Problem - State the number of lines in these records that include the string "this", and say nothing more.

• • • • •

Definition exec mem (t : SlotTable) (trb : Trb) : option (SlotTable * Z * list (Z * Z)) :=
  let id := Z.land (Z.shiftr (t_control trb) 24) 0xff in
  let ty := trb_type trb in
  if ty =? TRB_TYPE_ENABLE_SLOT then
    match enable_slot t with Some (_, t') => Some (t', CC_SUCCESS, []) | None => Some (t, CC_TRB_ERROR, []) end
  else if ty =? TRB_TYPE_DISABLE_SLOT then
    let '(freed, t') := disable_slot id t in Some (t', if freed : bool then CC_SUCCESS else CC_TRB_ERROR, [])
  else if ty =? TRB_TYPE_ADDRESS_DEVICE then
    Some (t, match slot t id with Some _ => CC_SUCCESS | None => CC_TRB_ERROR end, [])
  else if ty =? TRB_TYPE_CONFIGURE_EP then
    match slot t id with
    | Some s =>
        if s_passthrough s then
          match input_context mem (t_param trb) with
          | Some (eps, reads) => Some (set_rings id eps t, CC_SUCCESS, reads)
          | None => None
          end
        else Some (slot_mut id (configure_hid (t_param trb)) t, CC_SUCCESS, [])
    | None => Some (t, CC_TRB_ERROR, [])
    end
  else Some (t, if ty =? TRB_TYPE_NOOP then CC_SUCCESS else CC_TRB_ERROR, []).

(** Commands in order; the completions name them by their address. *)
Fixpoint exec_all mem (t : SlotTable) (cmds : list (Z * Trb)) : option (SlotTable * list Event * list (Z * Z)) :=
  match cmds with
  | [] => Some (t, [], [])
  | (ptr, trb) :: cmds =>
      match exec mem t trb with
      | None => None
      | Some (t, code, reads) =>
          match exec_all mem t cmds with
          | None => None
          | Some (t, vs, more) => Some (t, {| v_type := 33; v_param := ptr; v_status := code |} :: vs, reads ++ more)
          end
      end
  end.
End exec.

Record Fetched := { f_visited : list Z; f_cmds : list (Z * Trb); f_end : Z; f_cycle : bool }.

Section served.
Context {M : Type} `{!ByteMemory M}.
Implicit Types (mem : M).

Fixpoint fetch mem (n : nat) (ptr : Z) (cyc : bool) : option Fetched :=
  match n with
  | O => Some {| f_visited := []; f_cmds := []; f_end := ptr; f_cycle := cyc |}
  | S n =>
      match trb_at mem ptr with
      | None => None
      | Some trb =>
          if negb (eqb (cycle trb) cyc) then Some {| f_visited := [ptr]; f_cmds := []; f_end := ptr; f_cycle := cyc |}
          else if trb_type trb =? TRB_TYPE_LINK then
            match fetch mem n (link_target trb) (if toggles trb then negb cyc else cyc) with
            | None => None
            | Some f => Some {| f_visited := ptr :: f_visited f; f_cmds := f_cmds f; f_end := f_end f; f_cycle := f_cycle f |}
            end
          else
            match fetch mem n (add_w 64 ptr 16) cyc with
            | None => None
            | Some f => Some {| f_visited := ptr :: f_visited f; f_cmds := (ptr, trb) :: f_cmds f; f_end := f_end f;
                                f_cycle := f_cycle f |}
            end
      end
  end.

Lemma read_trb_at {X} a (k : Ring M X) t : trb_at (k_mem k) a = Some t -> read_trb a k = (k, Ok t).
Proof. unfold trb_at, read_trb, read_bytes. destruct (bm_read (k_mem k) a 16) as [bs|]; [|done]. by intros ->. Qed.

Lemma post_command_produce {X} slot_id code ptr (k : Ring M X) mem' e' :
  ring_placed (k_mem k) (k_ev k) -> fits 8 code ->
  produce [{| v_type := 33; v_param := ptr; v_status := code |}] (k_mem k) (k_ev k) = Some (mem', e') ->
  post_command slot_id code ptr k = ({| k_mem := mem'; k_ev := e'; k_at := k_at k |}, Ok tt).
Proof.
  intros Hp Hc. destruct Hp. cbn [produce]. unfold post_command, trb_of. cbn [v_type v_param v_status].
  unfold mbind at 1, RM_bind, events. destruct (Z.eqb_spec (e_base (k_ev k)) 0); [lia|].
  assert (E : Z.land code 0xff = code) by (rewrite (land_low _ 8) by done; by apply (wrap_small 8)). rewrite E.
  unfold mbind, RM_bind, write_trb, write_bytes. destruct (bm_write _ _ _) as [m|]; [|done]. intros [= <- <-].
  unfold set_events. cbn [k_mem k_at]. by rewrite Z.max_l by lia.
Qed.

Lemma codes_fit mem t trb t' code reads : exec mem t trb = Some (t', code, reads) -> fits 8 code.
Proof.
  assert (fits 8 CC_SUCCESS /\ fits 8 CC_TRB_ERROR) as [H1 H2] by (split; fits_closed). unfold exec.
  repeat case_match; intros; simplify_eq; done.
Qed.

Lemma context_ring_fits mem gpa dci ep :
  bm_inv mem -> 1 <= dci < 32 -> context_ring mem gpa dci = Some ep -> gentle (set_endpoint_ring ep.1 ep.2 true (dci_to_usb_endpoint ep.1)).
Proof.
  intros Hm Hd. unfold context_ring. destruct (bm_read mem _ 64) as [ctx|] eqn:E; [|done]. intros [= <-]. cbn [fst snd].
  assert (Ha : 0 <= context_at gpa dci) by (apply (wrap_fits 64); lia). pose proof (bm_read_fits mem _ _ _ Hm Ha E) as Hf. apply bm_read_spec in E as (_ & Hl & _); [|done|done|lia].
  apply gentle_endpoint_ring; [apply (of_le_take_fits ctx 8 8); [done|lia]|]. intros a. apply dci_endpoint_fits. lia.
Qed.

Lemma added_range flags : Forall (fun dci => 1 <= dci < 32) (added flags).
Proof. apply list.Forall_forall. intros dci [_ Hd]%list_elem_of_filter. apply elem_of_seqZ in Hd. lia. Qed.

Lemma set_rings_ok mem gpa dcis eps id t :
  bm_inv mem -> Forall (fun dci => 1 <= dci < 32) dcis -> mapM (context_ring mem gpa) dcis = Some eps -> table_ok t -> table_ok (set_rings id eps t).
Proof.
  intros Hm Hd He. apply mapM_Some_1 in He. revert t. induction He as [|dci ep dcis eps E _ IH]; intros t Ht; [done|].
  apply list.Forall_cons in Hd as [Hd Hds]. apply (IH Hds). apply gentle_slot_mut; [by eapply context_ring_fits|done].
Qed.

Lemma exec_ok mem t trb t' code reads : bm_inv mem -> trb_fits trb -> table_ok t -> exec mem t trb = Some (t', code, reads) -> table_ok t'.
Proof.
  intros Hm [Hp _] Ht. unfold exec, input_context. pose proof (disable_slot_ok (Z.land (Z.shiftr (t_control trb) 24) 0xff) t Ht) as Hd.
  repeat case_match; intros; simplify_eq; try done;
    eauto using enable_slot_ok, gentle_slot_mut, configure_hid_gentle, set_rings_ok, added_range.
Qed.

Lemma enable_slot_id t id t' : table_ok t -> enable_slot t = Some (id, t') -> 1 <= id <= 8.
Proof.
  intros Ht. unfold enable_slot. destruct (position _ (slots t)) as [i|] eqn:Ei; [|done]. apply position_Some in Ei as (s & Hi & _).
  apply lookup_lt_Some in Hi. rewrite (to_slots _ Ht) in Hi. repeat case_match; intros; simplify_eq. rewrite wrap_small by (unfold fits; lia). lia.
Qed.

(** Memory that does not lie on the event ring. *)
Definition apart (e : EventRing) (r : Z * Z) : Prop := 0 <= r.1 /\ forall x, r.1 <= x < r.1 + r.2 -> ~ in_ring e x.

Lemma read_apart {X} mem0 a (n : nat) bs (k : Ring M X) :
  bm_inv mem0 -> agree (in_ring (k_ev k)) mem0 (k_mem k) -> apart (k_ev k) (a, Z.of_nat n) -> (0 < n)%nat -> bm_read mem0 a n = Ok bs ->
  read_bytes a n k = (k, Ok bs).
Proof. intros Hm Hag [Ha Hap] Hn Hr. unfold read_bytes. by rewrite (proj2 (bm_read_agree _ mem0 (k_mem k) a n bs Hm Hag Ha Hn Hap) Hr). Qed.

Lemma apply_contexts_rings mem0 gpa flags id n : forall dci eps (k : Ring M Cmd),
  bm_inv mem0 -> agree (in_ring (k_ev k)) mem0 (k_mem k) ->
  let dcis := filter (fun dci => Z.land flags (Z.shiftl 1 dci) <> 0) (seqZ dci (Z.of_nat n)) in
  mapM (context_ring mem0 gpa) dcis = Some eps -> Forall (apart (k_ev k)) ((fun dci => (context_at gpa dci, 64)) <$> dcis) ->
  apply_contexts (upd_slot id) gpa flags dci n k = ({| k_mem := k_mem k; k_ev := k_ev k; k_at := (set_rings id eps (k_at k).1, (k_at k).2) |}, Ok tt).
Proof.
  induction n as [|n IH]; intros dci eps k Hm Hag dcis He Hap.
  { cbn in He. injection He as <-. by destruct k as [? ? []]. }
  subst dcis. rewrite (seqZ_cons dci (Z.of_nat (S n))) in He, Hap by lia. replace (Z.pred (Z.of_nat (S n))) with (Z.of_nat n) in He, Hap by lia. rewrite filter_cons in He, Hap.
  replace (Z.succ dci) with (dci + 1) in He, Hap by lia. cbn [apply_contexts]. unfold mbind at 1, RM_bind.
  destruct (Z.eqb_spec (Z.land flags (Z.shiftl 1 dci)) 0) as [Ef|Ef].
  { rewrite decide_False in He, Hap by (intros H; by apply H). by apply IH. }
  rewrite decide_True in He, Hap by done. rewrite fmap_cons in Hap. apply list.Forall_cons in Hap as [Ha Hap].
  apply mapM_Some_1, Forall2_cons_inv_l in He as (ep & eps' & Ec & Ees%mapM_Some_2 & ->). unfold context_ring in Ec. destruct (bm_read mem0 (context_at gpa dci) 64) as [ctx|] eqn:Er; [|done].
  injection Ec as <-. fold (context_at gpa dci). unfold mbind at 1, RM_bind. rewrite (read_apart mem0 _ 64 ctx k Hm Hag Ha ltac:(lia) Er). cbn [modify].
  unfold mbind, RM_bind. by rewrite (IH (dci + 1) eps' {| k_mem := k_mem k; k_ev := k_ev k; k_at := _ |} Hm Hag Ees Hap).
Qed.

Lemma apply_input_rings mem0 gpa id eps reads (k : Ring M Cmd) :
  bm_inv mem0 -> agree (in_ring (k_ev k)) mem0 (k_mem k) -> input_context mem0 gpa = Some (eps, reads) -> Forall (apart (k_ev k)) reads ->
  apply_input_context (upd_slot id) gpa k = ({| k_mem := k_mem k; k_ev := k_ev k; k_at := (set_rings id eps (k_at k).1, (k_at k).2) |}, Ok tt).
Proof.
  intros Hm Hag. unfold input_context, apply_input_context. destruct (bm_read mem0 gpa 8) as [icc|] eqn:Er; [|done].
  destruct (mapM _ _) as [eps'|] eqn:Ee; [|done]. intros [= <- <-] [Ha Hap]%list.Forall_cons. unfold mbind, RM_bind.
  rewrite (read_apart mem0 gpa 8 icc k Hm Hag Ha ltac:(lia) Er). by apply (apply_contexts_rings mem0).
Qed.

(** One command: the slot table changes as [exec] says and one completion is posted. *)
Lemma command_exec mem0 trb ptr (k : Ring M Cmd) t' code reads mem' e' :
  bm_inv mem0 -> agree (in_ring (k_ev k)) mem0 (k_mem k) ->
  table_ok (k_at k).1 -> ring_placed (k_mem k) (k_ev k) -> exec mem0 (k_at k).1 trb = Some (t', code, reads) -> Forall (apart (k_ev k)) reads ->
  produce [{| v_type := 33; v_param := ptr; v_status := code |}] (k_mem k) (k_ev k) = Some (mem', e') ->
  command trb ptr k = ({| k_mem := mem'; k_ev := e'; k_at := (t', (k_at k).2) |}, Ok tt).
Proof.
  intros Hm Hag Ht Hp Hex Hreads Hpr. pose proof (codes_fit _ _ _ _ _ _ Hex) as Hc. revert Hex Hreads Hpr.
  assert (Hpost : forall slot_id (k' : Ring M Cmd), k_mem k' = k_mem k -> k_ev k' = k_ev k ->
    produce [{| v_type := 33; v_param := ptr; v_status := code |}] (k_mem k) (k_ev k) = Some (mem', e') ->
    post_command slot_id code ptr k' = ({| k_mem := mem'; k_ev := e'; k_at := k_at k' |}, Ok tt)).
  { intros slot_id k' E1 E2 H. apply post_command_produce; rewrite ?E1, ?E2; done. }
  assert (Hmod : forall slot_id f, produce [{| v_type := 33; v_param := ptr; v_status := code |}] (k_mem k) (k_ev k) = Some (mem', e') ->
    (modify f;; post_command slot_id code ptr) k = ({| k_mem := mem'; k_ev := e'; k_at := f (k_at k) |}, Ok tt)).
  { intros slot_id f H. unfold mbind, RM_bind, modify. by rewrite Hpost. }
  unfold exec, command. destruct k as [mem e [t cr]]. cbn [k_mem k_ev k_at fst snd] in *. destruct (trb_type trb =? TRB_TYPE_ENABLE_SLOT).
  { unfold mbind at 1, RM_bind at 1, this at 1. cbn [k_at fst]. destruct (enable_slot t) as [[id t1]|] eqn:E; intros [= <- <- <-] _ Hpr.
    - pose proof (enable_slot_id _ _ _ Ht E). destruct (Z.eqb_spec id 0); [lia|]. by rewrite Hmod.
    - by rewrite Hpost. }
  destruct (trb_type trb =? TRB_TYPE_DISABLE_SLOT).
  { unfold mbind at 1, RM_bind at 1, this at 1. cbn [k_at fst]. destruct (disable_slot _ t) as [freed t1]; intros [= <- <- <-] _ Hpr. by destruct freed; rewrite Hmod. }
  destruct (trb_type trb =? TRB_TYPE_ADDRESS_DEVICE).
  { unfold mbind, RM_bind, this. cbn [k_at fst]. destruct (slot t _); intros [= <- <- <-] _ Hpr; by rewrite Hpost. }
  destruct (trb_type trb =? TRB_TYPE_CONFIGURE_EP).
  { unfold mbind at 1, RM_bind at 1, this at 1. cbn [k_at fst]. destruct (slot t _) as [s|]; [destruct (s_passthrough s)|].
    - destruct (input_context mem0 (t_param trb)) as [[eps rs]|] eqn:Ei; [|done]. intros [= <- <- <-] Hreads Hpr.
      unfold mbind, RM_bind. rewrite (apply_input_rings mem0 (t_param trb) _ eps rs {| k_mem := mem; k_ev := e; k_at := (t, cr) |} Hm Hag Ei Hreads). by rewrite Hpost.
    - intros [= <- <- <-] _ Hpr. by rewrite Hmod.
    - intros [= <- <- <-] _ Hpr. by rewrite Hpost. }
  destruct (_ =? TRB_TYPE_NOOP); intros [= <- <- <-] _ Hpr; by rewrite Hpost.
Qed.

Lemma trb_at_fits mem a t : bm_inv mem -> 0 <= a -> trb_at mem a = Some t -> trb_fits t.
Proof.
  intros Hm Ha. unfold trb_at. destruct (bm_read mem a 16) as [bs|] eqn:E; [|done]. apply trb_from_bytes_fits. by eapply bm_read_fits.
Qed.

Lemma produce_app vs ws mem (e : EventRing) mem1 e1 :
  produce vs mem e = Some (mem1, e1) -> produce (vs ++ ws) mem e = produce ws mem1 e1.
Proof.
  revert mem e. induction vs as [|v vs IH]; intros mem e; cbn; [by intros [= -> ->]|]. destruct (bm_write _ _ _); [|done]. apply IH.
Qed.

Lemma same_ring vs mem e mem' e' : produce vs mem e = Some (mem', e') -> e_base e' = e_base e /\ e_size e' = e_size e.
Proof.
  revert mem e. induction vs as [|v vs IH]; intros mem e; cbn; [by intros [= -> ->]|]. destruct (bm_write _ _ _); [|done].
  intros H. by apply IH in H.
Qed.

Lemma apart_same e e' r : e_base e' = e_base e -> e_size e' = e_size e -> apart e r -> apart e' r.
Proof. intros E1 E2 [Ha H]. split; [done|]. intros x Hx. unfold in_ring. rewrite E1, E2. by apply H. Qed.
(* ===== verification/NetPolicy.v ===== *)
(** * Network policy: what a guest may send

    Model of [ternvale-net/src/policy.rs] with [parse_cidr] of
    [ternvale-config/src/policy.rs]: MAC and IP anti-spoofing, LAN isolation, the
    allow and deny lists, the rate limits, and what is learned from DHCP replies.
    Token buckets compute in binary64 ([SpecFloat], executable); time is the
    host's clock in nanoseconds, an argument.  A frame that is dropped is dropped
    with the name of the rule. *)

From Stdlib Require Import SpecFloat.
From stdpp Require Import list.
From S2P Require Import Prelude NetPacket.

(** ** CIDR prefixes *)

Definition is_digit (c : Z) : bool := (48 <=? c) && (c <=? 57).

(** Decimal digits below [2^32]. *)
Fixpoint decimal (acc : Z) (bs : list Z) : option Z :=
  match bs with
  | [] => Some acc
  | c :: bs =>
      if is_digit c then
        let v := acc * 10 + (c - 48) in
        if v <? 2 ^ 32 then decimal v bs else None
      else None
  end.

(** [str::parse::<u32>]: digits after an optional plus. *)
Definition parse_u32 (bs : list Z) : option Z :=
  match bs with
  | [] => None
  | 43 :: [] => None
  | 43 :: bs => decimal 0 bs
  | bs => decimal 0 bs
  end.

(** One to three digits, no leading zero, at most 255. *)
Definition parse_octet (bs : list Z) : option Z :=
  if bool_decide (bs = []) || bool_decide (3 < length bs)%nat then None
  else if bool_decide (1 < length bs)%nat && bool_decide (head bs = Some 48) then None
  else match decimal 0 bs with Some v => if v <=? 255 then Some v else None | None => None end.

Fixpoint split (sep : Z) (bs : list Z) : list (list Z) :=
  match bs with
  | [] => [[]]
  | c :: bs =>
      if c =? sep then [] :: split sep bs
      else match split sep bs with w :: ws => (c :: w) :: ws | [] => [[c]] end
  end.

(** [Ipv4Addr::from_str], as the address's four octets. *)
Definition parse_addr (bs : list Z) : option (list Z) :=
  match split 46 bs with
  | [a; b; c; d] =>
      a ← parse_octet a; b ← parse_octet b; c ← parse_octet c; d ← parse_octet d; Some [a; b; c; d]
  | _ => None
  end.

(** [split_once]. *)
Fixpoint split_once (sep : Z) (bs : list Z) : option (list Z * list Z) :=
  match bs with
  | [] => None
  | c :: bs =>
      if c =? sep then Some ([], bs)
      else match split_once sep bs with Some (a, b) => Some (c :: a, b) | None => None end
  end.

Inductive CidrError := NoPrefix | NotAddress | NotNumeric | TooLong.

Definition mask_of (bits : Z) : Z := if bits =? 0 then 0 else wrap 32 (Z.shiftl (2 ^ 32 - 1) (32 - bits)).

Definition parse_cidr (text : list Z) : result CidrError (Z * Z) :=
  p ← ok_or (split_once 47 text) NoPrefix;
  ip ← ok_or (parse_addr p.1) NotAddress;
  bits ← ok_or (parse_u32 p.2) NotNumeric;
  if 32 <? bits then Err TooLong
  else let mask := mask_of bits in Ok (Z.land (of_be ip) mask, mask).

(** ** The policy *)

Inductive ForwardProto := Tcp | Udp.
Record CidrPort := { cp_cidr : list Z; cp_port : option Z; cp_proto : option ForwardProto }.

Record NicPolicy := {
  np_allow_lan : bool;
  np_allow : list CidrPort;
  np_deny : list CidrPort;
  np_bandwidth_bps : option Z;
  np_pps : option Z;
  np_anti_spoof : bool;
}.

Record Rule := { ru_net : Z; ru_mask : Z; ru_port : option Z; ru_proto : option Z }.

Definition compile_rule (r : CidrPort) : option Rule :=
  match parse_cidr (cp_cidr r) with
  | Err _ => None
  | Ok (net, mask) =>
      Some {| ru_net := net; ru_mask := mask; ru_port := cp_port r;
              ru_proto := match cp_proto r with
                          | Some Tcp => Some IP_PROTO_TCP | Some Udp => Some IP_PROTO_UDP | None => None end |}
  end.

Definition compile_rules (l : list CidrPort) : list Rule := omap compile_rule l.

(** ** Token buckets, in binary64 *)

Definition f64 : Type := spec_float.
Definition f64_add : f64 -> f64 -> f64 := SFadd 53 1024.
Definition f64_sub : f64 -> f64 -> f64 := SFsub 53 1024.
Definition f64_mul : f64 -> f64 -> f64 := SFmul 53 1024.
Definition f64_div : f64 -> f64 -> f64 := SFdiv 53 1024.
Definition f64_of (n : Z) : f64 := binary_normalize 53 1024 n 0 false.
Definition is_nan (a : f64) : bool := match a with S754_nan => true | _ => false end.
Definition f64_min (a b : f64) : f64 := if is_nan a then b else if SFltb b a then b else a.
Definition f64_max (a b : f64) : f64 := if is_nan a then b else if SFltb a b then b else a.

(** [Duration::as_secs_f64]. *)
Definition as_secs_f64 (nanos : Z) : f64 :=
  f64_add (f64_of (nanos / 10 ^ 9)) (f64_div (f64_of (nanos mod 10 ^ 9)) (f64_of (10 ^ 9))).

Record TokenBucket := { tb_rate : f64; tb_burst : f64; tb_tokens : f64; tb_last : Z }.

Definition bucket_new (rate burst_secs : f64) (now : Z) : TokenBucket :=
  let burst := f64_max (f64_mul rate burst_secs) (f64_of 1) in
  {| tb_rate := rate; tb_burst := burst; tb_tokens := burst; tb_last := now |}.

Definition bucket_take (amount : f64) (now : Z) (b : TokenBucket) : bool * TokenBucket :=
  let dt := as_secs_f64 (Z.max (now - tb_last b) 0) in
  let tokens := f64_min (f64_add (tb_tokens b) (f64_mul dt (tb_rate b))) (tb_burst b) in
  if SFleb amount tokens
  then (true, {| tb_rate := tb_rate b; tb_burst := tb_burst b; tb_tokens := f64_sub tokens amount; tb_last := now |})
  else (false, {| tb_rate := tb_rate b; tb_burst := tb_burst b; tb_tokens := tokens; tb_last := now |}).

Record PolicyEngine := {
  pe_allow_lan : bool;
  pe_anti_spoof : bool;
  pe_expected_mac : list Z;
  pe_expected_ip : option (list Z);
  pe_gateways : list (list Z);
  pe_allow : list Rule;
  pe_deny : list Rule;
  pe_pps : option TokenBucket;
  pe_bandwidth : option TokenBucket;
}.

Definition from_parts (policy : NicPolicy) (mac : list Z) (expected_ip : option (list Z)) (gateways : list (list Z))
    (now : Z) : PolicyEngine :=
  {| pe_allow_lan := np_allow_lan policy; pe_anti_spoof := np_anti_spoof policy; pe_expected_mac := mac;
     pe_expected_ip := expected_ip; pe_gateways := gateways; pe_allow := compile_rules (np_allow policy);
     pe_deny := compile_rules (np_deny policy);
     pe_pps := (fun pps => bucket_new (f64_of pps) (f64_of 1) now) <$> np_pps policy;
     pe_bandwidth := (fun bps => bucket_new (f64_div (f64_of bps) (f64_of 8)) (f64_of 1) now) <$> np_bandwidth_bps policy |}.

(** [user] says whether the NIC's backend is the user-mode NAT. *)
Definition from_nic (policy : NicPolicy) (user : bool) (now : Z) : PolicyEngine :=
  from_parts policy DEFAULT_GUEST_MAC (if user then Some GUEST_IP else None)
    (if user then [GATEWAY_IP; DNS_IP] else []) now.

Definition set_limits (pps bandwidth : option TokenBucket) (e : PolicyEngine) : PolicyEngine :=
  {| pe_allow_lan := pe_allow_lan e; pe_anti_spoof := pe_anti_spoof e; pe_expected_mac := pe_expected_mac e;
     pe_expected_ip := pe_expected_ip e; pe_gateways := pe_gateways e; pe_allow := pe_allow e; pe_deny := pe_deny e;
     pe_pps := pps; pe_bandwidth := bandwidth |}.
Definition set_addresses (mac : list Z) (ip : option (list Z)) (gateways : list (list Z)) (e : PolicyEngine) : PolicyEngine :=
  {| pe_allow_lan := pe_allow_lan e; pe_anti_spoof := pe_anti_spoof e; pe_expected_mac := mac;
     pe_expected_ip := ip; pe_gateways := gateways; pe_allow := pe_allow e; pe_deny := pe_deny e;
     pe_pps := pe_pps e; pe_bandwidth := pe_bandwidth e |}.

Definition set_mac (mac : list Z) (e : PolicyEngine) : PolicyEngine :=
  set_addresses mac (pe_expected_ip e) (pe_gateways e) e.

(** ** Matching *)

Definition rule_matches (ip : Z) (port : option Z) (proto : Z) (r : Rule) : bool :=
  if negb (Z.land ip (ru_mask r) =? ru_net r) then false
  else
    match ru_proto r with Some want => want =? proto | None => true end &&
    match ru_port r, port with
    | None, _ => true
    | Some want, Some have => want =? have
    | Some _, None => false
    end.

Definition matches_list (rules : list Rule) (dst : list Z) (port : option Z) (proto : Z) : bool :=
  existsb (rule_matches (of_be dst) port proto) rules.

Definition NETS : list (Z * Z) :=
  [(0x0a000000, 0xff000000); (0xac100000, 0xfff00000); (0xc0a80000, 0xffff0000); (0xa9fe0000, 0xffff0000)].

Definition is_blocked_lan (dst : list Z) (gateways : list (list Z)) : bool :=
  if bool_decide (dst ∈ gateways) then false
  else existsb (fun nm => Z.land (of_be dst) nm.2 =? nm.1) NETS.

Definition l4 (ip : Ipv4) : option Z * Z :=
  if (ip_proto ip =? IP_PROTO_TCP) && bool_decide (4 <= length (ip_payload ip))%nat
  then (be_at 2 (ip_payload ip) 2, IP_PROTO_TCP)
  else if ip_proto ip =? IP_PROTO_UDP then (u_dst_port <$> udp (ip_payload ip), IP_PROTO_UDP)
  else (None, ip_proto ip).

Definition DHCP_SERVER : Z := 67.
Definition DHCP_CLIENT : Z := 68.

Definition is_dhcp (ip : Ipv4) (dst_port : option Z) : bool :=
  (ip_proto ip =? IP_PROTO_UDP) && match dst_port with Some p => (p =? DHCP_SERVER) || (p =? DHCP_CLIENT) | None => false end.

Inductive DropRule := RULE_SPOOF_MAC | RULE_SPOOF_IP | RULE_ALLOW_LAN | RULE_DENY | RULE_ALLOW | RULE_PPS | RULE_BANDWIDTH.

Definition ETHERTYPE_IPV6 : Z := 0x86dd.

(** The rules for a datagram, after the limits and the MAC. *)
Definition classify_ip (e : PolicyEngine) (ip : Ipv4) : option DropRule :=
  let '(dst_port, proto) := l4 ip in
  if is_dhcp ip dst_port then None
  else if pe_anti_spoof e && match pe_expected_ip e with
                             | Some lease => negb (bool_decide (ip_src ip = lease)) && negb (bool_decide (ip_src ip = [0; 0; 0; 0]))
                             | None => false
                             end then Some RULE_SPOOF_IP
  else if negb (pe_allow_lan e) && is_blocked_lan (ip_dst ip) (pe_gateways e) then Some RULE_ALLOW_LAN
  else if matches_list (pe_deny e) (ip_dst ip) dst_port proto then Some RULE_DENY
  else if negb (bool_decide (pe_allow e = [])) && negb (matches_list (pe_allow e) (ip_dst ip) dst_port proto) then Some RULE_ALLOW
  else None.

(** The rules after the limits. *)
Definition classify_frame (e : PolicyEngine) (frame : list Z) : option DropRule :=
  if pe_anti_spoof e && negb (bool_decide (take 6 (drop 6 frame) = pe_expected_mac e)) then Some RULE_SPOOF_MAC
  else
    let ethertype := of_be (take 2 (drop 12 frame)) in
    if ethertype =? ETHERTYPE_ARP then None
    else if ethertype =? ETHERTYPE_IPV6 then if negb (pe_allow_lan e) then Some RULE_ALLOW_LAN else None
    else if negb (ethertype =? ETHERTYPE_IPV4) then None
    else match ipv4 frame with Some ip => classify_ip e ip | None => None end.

• • • • •

Written solution - 4